What the exercise asks
Give back every entry in full, exactly as it reads.

Stored data
(* ===== verification/_CoqProject ===== *)
-Q . S2P
Prelude.v
CxxString.v
Interfaces.v
Util.v
Parser.v
Index.v
Searcher.v
Programs.v
Pipeline.v
Examples.v
HttpParser.v
HttpReply.v
Asio.v
HttpClient.v
HttpConnection.v
HttpServer2.v
HttpServer3.v
HttpServer4.v
HttpCopies.v
Chat.v
Icmp.v
Pinger.v
Socks4.v
SocksClient.v
Framing.v
PriorityQueue.v
Timeouts.v
TcpClient.v
BlockingClient.v
Echo.v
Allocation.v
Services.v
Nonblocking.v
ChatClient.v
ChatSystem.v
Timers.v
Fork.v
Daemon.v
Daytime.v
TransmitFile.v
Multicast.v
HopClient.v
HopServer.v
Stocks.v
CommandLine.v
Ssl.v
ClientPrograms.v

Task response
(* ===== verification/_CoqProject ===== *)
-Q . S2P
Prelude.v
CxxString.v
Interfaces.v
Util.v
Parser.v
Index.v
Searcher.v
Programs.v
Pipeline.v
Examples.v
HttpParser.v
HttpReply.v
Asio.v
HttpClient.v
HttpConnection.v
HttpServer2.v
HttpServer3.v
HttpServer4.v
HttpCopies.v
Chat.v
Icmp.v
Pinger.v
Socks4.v
SocksClient.v
Framing.v
PriorityQueue.v
Timeouts.v
TcpClient.v
BlockingClient.v
Echo.v
Allocation.v
Services.v
Nonblocking.v
ChatClient.v
ChatSystem.v
Timers.v
Fork.v
Daemon.v
Daytime.v
TransmitFile.v
Multicast.v
HopClient.v
HopServer.v
Stocks.v
CommandLine.v
Ssl.v
ClientPrograms.v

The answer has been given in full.